Historic house in Delaware, United States

The Ethel S. Roy House is a historic building identified simply as Vernacular Frame House when listed on the National Register of Historic Places in 1982 as part of the Red Lion Hundred Multiple Resource Area.

The house was built c. 1868 by a former slave and was singled out for historic preservation in an effort to counteract the bias that only homes of the affluent are recognized as being historically significant. It represents a working man's home in a labor-intensive agricultural society and has had few alterations since it was built.

Red Lion Hundred is an area of New Castle County, Delaware roughly equivalent in size and function to a township. It was settled in the seventeenth century, with the soil being ruined by intensive tobacco cultivation by 1800. A "peach boom" lasted from about 1830 to 1870 until a blight called "the yellows" destroyed the peach crops. Slavery provided labor in the area until the American Civil War.

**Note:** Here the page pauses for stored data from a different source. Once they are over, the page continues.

(* ===== verification/_CoqProject ===== *)
-Q . S2P
Prelude.v
TextFacts.v
Net.v
NetFacts.v
Codec.v
Errors.v
Endpoint.v
Runtime.v
Socks5.v
Provider.v
Contract.v
WgSpec.v
WgWire.v
WgLink.v
WgStack.v
WgSockets.v
WgTurns.v
WgTransport.v
WgResolve.v
WgDns.v
WgPump.v
WgSlots.v
WgClaims.v
WgSignal.v
WgTimer.v
WgStop.v
WgProvider.v
WgLeaks.v
WgNested.v
WgFront.v
Http3Spec.v
Http3Stream.v
Http3Tasks.v
Http3.v
Http3Signal.v
Ssh.v
Secrets.v
Families.v
Registry.v
Service.v
Process.v
Tunnels.v
(** What [ones_sum] computes of a header-sized byte string. *)
Lemma ones_sum_spec bytes :
  Forall u8 bytes -> (length bytes <= 60)%nat ->
  exists r, ones_sum bytes = Some r /\ 0 <= r < 65536 /\
    r mod 65535 = sum_words (words bytes) mod 65535 /\
    (0 < sum_words (words bytes) <-> 0 < r).
Proof.
  intros Hall Hlen. destruct (words_bound _ Hall) as [Hpos Hb]. unfold ones_sum.
  rewrite add_words_sum by (auto; lia). rewrite Z.add_0_l.
  destruct (fold_carries_terminates (sum_words (words bytes)) FOLD_FUEL) as (r & Hr);
    [lia | unfold FOLD_FUEL; lia |].
  exists r. split; [done |]. destruct (Z.eq_dec (sum_words (words bytes)) 0) as [E0|E0].
  - rewrite E0 in *. vm_compute in Hr. simplify_eq. lia.
  - apply fold_carries_spec in Hr as (? & ? & ?); [| lia]. repeat split; auto; lia.
Qed.

Lemma not_w_16 x : 0 <= x < 65536 -> not_w 16 x = 65535 - x.
Proof.
  intros Hx. assert (Z.log2 x < 16).
  { destruct (Z.eq_dec x 0) as [-> |]; [done |]. apply Z.log2_lt_pow2; [lia |].
    change (2 ^ 16) with 65536. lia. }
  unfold not_w. rewrite Z.lxor_comm, <- Z.ldiff_ones_l_low by lia.
  rewrite <- Z.sub_nocarry_ldiff; [done |]. apply Z.ldiff_ones_r_low; lia.
Qed.

Lemma length_ge_12 {A} (l : list A) : (12 <= length l)%nat ->
  exists a0 a1 a2 a3 a4 a5 a6 a7 a8 a9 a10 a11 rest,
    l = a0 :: a1 :: a2 :: a3 :: a4 :: a5 :: a6 :: a7 :: a8 :: a9 :: a10 :: a11 :: rest.
Proof. intros H. do 12 (destruct l as [|? l]; [simpl in H; lia |]). eauto 20. Qed.

(** Writing a checksum into a zero field adds it to the sum of the words. *)
Lemma words_set_checksum bytes ck :
  (12 <= length bytes)%nat -> bytes !! 10%nat = Some 0 -> bytes !! 11%nat = Some 0 -> u16 ck ->
  sum_words (words (set_checksum bytes ck)) = sum_words (words bytes) + ck /\
  (Forall u8 bytes -> Forall u8 (set_checksum bytes ck)) /\
  length (set_checksum bytes ck) = length bytes.
Proof.
  intros (a0 & a1 & a2 & a3 & a4 & a5 & a6 & a7 & a8 & a9 & a10 & a11 & rest & ->)%length_ge_12 H10 H11 Hck.
  unfold u16, u8, in_uint in *. simpl in H10, H11. simplify_eq.
  unfold set_checksum, be16_bytes. simpl. unfold be16. rewrite drop_0.
  pose proof (Z.div_mod ck 256 ltac:(lia)). pose proof (Z.mod_pos_bound ck 256 ltac:(lia)).
  assert (0 <= ck / 256 < 256) by (split; [apply Z.div_pos; lia | apply Z.div_lt_upper_bound; lia]).
  split; [lia |]. split; [| done].
  intros Hall. repeat match goal with H : Forall _ (_ :: _) |- _ => apply Forall_cons_1 in H as [? ?] end.
  repeat (constructor; [lia |]). done.
Qed.

(** The header verifies: the one's complement sum over the whole header,
    checksum included, is all ones. *)
Lemma checksum_verifies bytes :
  (12 <= length bytes <= 60)%nat -> Forall u8 bytes -> bytes !! 10%nat = Some 0 -> bytes !! 11%nat = Some 0 ->
  exists ck, ipv4_header_checksum bytes = Some ck /\ u16 ck /\
    ones_sum (set_checksum bytes ck) = Some 65535.
Proof.
  intros Hlen Hall H10 H11. destruct (ones_sum_spec bytes Hall ltac:(lia)) as (f & Hf & Hrange & Hmod & Hzero).
  unfold ipv4_header_checksum. rewrite Hf. unfold wrap. rewrite Z.mod_small by (change (2 ^ 16) with 65536; lia).
  rewrite not_w_16 by lia. exists (65535 - f). split; [done |].
  assert (Hck : u16 (65535 - f)) by (unfold u16, in_uint; change (2 ^ 16) with 65536; lia). split; [done |].
  destruct (words_set_checksum bytes (65535 - f) ltac:(lia) H10 H11 Hck) as (Hsum & Hall' & Hlen').
  destruct (ones_sum_spec (set_checksum bytes (65535 - f)) (Hall' Hall) ltac:(lia)) as (r & Hr & Hr1 & Hr2 & Hr3).
  rewrite Hr. f_equal. rewrite Hsum in Hr2, Hr3.
  destruct (words_bound _ Hall) as [_ Hb]. set (w := sum_words (words bytes)) in *.
  assert (Hdiv : (w + (65535 - f)) mod 65535 = 0).
  { pose proof (Z.div_mod w 65535 ltac:(lia)). pose proof (Z.div_mod f 65535 ltac:(lia)).
    replace (w + (65535 - f)) with ((w / 65535 - f / 65535 + 1) * 65535) by lia.
    by apply Z.mod_mul. }
  rewrite Hdiv in Hr2. pose proof (Z.div_mod r 65535 ltac:(lia)).
  assert (0 < r) by (apply Hr3; lia). assert (r / 65535 = 1) by lia. lia.
Qed.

The Roy House was built soon after the Civil War by a former slave, whose granddaughter lived in the house until at least 1979. It is located just north of the unincorporated village of Saint Georges, Delaware, on a 150-foot square plot of land once owned by the locally prominent Sutton family.

It is a wooden frame two-story, two-bay house with gabled roof which had a small enclosed front porch.
Photographs taken in 1970 or 1979 show a simple building with wooden siding, a tin roof, six-over-six windows, and an interior chimney on the south end. The single decorative item appears to be a "gothic" attic window with a "pointed arch" above a rectangular window. A photograph from 2011 shows that the roof, siding and windows have been recently replaced, the porch opened up, and the chimney removed.